Its already in the Lotus, or the sub frame at least
. Many people doing engine swaps - not old-git he rebuilds the car from scratch using little more than a lathe and bits of metal he finds laying around.
What you see is the engine sitting in the complete Elan chassis rather than a sub-frame. The fibreglass body bolts to this with approx 16 bolts.
If only the last bit was true. Most of the car is having to be made out of one-offs as there is no market for what I am doing. Lotus only made around 14,000 and most are kept reasonably standard apart from engine tuning and brake upgrades.
I am just a nutter trying to take this car as far as possible whilst still keeping it looking reasonable original from the outside (and road legal).

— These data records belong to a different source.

(** A body or a particle cloud.  [particles] holds the members of a cloud,
    one frame each; everything else is held once, by the cloud. *)
Record Entity := mkEntity {
  kind : EntityKind;
  fixed : bool;
  collide : bool;
  pose : ChFrame;
  particles : list ChFrame;
  mass : option Q;
  inertia : option ChVector;
  collision : list (CollisionShape * ChFrame);
  visuals : list (ShapeRef * ChFrame)
}.

Definition new_entity (k : EntityKind) (c : bool) : Entity :=
  mkEntity k false c ChFrame_identity [] None None [] [].

Definition set_fixed (b : bool) (e : Entity) : Entity :=
  mkEntity (kind e) b (collide e) (pose e) (particles e) (mass e) (inertia e)
    (collision e) (visuals e).
Definition set_collide (b : bool) (e : Entity) : Entity :=
  mkEntity (kind e) (fixed e) b (pose e) (particles e) (mass e) (inertia e)
    (collision e) (visuals e).
Definition set_pose (p : ChFrame) (e : Entity) : Entity :=
  mkEntity (kind e) (fixed e) (collide e) p (particles e) (mass e) (inertia e)
    (collision e) (visuals e).
Definition set_particles (ps : list ChFrame) (e : Entity) : Entity :=
  mkEntity (kind e) (fixed e) (collide e) (pose e) ps (mass e) (inertia e)
    (collision e) (visuals e).
Definition set_mass (m : Q) (e : Entity) : Entity :=
  mkEntity (kind e) (fixed e) (collide e) (pose e) (particles e) (Some m)
    (inertia e) (collision e) (visuals e).
Definition set_inertia (v : ChVector) (e : Entity) : Entity :=
  mkEntity (kind e) (fixed e) (collide e) (pose e) (particles e) (mass e)
    (Some v) (collision e) (visuals e).
Definition set_collision (cs : list (CollisionShape * ChFrame)) (e : Entity) : Entity :=
  mkEntity (kind e) (fixed e) (collide e) (pose e) (particles e) (mass e)
    (inertia e) cs (visuals e).
Definition set_visuals (vs : list (ShapeRef * ChFrame)) (e : Entity) : Entity :=
  mkEntity (kind e) (fixed e) (collide e) (pose e) (particles e) (mass e)
    (inertia e) (collision e) vs.
(** X15: the first and the last rectangle have one neighbour only; [expand_rects]
    moves their outer edge by the amount it moves their inner edge: the first
    rectangle grows upward by what it grows downward, the last one downward by
    what it grows upward. *)
Theorem expand_rects_edge_rectangles (self : Rects) (first last : Rect * Contour) :
  pixel_sized self -> (2 <= length self)%nat ->
  self !! 0%nat = Some first -> self !! (length self - 1)%nat = Some last ->
  exists self' f' l',
    expand_rects self = Ok self'
    /\ self' !! 0%nat = Some (f', first.2)
    /\ self' !! (length self - 1)%nat = Some (l', last.2)
    /\ top first.1 - top f' = bottom f' - bottom first.1
    /\ bottom l' - bottom last.1 = top last.1 - top l'.
Proof.
  intros Hps HN Hf Hl.
  pose proof (pixel_sized_contours self Hps) as Hall.
  destruct (pixel_sized_lower self Hps) as (lower & Hlower & _ & _).
  pose proof (expand_rects_closed self lower HN Hall Hlower) as Hexp.
  set (upper := np_sub (gaps (get_contours self)) lower) in *.
  exists (after_iterations (length self) upper lower (length self) self).
  eexists. eexists. split; [exact Hexp|].
  rewrite (after_iterations_final _ upper lower self 0 first eq_refl Hf).
  rewrite (after_iterations_final _ upper lower self _ last eq_refl Hl).
  split; [reflexivity|]. split; [reflexivity|]. cbn [top bottom fst].
  replace (length self - 1 - 1)%nat with (length self - 2)%nat by lia.
  split; repeat case_decide; lia.
Qed.

Lemma expand_rects_edge_rectangles_witness :
  pixel_sized three_lines
  /\ exists self' f' l',
       expand_rects three_lines = Ok self'
       /\ self' !! 0%nat = Some (f', (line_box 0 10).2)
       /\ self' !! (length three_lines - 1)%nat = Some (l', (line_box 70 75).2)
       /\ top (line_box 0 10).1 - top f' = bottom f' - bottom (line_box 0 10).1
       /\ bottom l' - bottom (line_box 70 75).1 = top (line_box 70 75).1 - top l'.
Proof.
  split; [pixel_sized_by_evaluation|].
  apply (expand_rects_edge_rectangles three_lines (line_box 0 10) (line_box 70 75));
    [pixel_sized_by_evaluation | simpl; lia | reflexivity | reflexivity].
Defined.

(** ** When the expansion completes *)

(** X16: on rectangles of pixel size [expand_rects] completes exactly when their
    number is not one. *)
Theorem expand_rects_completes_iff (self : Rects) :
  pixel_sized self ->
  (exists self', expand_rects self = Ok self') <-> length self <> 1%nat.
Proof.
  intros Hps. split.
  - intros [self' H] HN.
    destruct self as [|[r c] [|? ?]]; try discriminate HN.
    discriminate H.
  - intros HN. destruct self as [|rc0 [|rc1 self]].
    + exists []. reflexivity.
    + contradiction HN. reflexivity.
    + destruct (expand_rects_pair (rc0 :: rc1 :: self) 0 rc0 rc1 Hps eq_refl eq_refl)
        as (_ & _ & self' & _ & _ & _ & _ & _ & He & _). eauto.
Qed.

Lemma expand_rects_completes_iff_witness :
  pixel_sized two_lines
  /\ ((exists self', expand_rects two_lines = Ok self') <-> length two_lines <> 1%nat).
Proof.
  split; [pixel_sized_by_evaluation|].
  apply (expand_rects_completes_iff two_lines). pixel_sized_by_evaluation.
Defined.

For example, any carbon fibre parts will be painted so they are not obvious. It will be fully trimmed, but with lightweight materials. I am replacing every part that I can with a lighter versions. There will be no ICE (what would be the point). No heater as it will only be used in dry and warm weather.
Every Kg saved equates (on this car) to approx 1bhp/tonne.
25 years ago, this was one of the fastest 4 cylinder cars in the Country and was favourite to win the under 8 cylinder class at the 1985 Street Car Championships held in York (dropped a cam follower and destroyed the camshaft).
Things have moved on a great deal while I have been away and it has been a VERY steep learning curve. But after 4 years of study, design, re-design, re-re-design and finding a lot of very clever people to help me with the stuff I don't understand, I think that I have come up with a concept that will stand a very good chance of taking the TOTB crown in 2009.
Expensive? VERY.
Boasting? Maybe, but you have to aim high to achieve anything
Watch this space, if interested. I like this forum so I will be hanging around.